Recently Donta and I have been trying to teach our 12-year-old Tahir the difference between confidence and arrogance.  All of my children are athletes and they are constantly being coached by others and as a parents Donta and I try to continue the coaching at home. Now, whenever anyone attempts to provide Tahir with any feedback on his skills he always says “I do that already!” Now, my children are very talented and I am not saying that because they are my children. I had to explained to Tahir that at this moment he is un-coachable, basically he is unwilling to receive feedback and learn. I was explaining to him that as a child you have the potential to be coached and people around you will see it and want to help despite you being arrogant. However, once he is older those same people will probably just walk away because he is unwilling to listen to the valuable information. He expressed that he understood and is willing to work on it and that is all I ask.

Now to you do think your un-coachable. Are you the know it all in the office? We all have that one co-worker who is an expert on everything; however, is constantly not displaying that they know it all. Or, they are constantly offering up suggestions that no one asked for in the first place. Yet, they get upset with someone provides them with feedback and they don’t agree. This person usually is the biggest complainer when things don’t go their way. If this is you…STOP IT RIGHT NOW! It’s annoying. We have to learn to be open and understand that most of the time feedback is not meant as a put down but, as a way of letting you know things you may not even be aware that you’re doing.
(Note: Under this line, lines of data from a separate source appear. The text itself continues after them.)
Lemma strip_chars_id l :
  Forall (λ c, py_isspace c = false) l → strip_chars l = l.
Proof.
  intros Hl. unfold strip_chars.
  rewrite (lstrip_chars_id l), lstrip_chars_id, reverse_involutive; [done| |].
  - intros c l' Hc. rewrite <-Forall_reverse, Hc, Forall_cons in Hl. naive_solver.
  - intros c l' ->. rewrite Forall_cons in Hl. naive_solver.
Qed.

Lemma py_strip_id s :
  Forall (λ c, py_isspace c = false) (String.list_ascii_of_string s) → py_strip s = s.
Proof.
  intros Hs. unfold py_strip. rewrite strip_chars_id by done.
  apply String.string_of_list_ascii_of_string.
Qed.

Lemma is_blank_spec s :
  is_blank s = true ↔ Forall (λ c, py_isspace c = true) (String.list_ascii_of_string s).
Proof.
  unfold is_blank, strip_chars. set (l := String.list_ascii_of_string s).
  rewrite <-lstrip_chars_nil. split.
  - destruct (lstrip_chars l) as [|c l'] eqn:Hl; [done|].
    destruct (reverse (lstrip_chars (reverse (c :: l')))) eqn:Hr; [|done].
    apply (f_equal reverse) in Hr. rewrite reverse_involutive in Hr.
    apply lstrip_chars_nil in Hr. rewrite Forall_reverse, Forall_cons in Hr.
    destruct Hr as [Hc _]. intros _.
    assert (py_isspace c = false); [|congruence].
    clear Hc. revert Hl. generalize l. intros l0. induction l0 as [|d l0 IH]; simpl; [done|].
    destruct (py_isspace d) eqn:Hd; [done|]. by intros [= <- _].
  - by intros ->.
Qed.

(** ** Python dictionaries with string keys, in insertion order *)

Section dict.
Context {V : Type}.
Implicit Types (d : list (string * V)) (k : string) (v : V).

(** [d.get(k)] *)
Fixpoint dict_get k d : option V :=
  match d with
  | [] => None
  | (k', v) :: d' => if decide (k = k') then Some v else dict_get k d'
  end.

(** [d[k] = v]: an existing key keeps its position *)
Fixpoint dict_set k v d : list (string * V) :=
  match d with
  | [] => [(k, v)]
  | (k', v') :: d' =>
      if decide (k = k') then (k, v) :: d' else (k', v') :: dict_set k v d'
  end.

(** [d.pop(k)] on a present key, [del d[k]] *)
Fixpoint dict_del k d : list (string * V) :=
  match d with
  | [] => []
  | (k', v') :: d' => if decide (k = k') then d' else (k', v') :: dict_del k d'
  end.
(** With distinct keys, the sorted members do not depend on their order. *)
Lemma sort_keys_unique {A} (o o' : list (string * A)) : NoDup o.*1 → o ≡ₚ o' → sort_keys o = sort_keys o'.
Proof.
  intros Hnd Ho.
  assert (sort_keys o ≡ₚ sort_keys o') as Hp by by rewrite !sort_keys_perm.
  assert (NoDup (sort_keys o).*1) as Hn by by rewrite sort_keys_perm.
  pose proof (sort_keys_sorted o) as H1. pose proof (sort_keys_sorted o') as H2. revert Hp Hn H1 H2.
  generalize (sort_keys o) (sort_keys o'). clear. intros l. induction l as [|x l IH]; intros l' Hp Hn H1 H2.
  - by apply Permutation_nil_l in Hp.
  - destruct l' as [|y l']; [by apply Permutation_nil_r in Hp|].
    apply StronglySorted_inv in H1 as [H1 Hx], H2 as [H2 Hy]. rewrite fmap_cons, NoDup_cons in Hn. destruct Hn as [Hxn Hn].
    assert (x = y) as <-.
    { assert (x ∈ y :: l') as Hxy by (rewrite <- Hp; by left). apply elem_of_cons in Hxy as [->|Hxy]; [done|].
      assert (y ∈ x :: l) as Hyx by (rewrite Hp; by left). apply elem_of_cons in Hyx as [->|Hyx]; [done|].
      rewrite Forall_forall in Hx, Hy. destruct Hxn. replace x.1 with y.1; [by apply list_elem_of_fmap_2|].
      apply str_leb_antisym; [by apply Hy|by apply Hx]. }
    f_equal. apply IH; [by eapply Permutation_cons_inv|done..].
Qed.

Lemma dumps_canonical v : json_dumps (canonical v) = json_dumps v.
Proof.
  induction v as [| | | | |l IH|o IH] using json_nested_ind; try done; cbn [canonical json_dumps].
  - do 2 f_equal. rewrite map_map. induction IH as [|v l Hv _ IH]; [done|]. cbn [map]. by rewrite Hv, IH.
  - do 3 f_equal. rewrite !sort_keys_map, map_map, sort_keys_idemp. cbn [fst snd].
    rewrite <- (sort_keys_perm o) in IH. induction IH as [|kv o' Hv _ IH]; [done|]. cbn [map]. by rewrite Hv, IH.
Qed.

(** Two values with the same canonical text are equal up to the order of keys. *)
Lemma dumps_inj py_float v w : json_ok py_float v → json_ok py_float w →
  json_dumps v = json_dumps w → canonical v = canonical w.
Proof.
  intros Hv%json_loads_dumps Hw%json_loads_dumps Heq. rewrite Heq in Hv. congruence.
Qed.

Lemma dict_del_filter {V} k (d : list (string * V)) : NoDup d.*1 →
  dict_del k d = List.filter (λ kv, negb (String.eqb k kv.1)) d.
Proof.
  induction d as [|[k' v] d IH]; [done|]. rewrite fmap_cons, NoDup_cons. intros [Hk Hd]. cbn [dict_del List.filter fst].
  destruct (String.eqb_spec k k') as [->|Hne]; cbn [negb].
  - rewrite decide_True by done. symmetry. apply filter_all. intros [k1 v1] Hin. cbn.
    destruct (String.eqb_spec k' k1) as [->|]; [|done]. destruct Hk. by apply (list_elem_of_fmap_2 fst _ _ Hin).
  - rewrite decide_False by done. by rewrite IH.
Qed.

(** Deleting a member commutes with sorting and with a change of the values. *)
Lemma sort_keys_del {V} k (o : list (string * V)) : NoDup o.*1 →
  sort_keys (dict_del k (sort_keys o)) = sort_keys (dict_del k o).
Proof.
  intros Hnd. rewrite !dict_del_filter; [|done|by rewrite sort_keys_perm].
  unfold sort_keys at 2. rewrite filter_sort_by by (apply member_le_total || apply member_le_trans).
  apply sort_keys_idemp.
Qed.
Lemma dict_del_map {A B} (f : A → B) k (o : list (string * A)) :
  map (λ kv, (kv.1, f kv.2)) (dict_del k o) = dict_del k (map (λ kv, (kv.1, f kv.2)) o).
Proof. induction o as [|[k' v] o IH]; [done|]. cbn. case_decide; [done|]. cbn. by rewrite IH. Qed.
Lemma dict_get_map {A B} (f : A → B) k (o : list (string * A)) :
  dict_get k (map (λ kv, (kv.1, f kv.2)) o) = f <$> dict_get k o.
Proof. induction o as [|[k' v] o IH]; [done|]. cbn. by case_decide. Qed.
Lemma dict_get_perm {V} k (o o' : list (string * V)) : NoDup o.*1 → o ≡ₚ o' → dict_get k o = dict_get k o'.
Proof.
  intros Hnd Ho. assert (NoDup o'.*1) as Hnd' by by rewrite <- Ho.
  destruct (dict_get k o) as [v|] eqn:Hv.
  - symmetry. apply dict_get_NoDup; [done|]. rewrite <- Ho. by apply dict_get_elem_of.
  - symmetry. apply dict_get_None. rewrite <- Ho. by apply dict_get_None.
Qed.

(** The members of an object in canonical form *)
Definition canonical_members (o : list (string * json)) : list (string * json) :=
  sort_keys (map (λ kv, (kv.1, canonical kv.2)) o).

Lemma dict_get_canonical k o : NoDup o.*1 → dict_get k (canonical_members o) = canonical <$> dict_get k o.
Proof.
  intros Hnd. unfold canonical_members. rewrite <- dict_get_map. apply dict_get_perm; [|apply sort_keys_perm].
  by rewrite sort_keys_perm, member_keys_map.
Qed.

(** The text of an object without one of its members depends on its canonical
    form only. *)
Lemma dumps_del_canonical k o : NoDup o.*1 →
  json_dumps (JObj (dict_del k (canonical_members o))) = json_dumps (JObj (dict_del k o)).
Proof.
  intros Hnd. cbn [json_dumps]. unfold canonical_members. rewrite !dict_del_map, <- sort_keys_map, map_map.
  assert (map (λ kv, ((kv.1, canonical kv.2).1, json_dumps (kv.1, canonical kv.2).2)) o =
    map (λ kv, (kv.1, json_dumps kv.2)) o) as -> by (apply map_ext; intros kv; cbn; by rewrite dumps_canonical).
  by rewrite sort_keys_del by by rewrite member_keys_map.
Qed.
We are not perfect and we all can use the help of someone. Even experts consult with other experts to make sure they are making the right decisions. It’s kids whose parents failed to tell them the real deal that become un-coachable adults that everyone wishes would keep their mouth shut. So, think about it are you always on the defense when someone provides feedback or are you open. The smartest people are the ones who are open to listening, asking questions, and receiving feedback from others.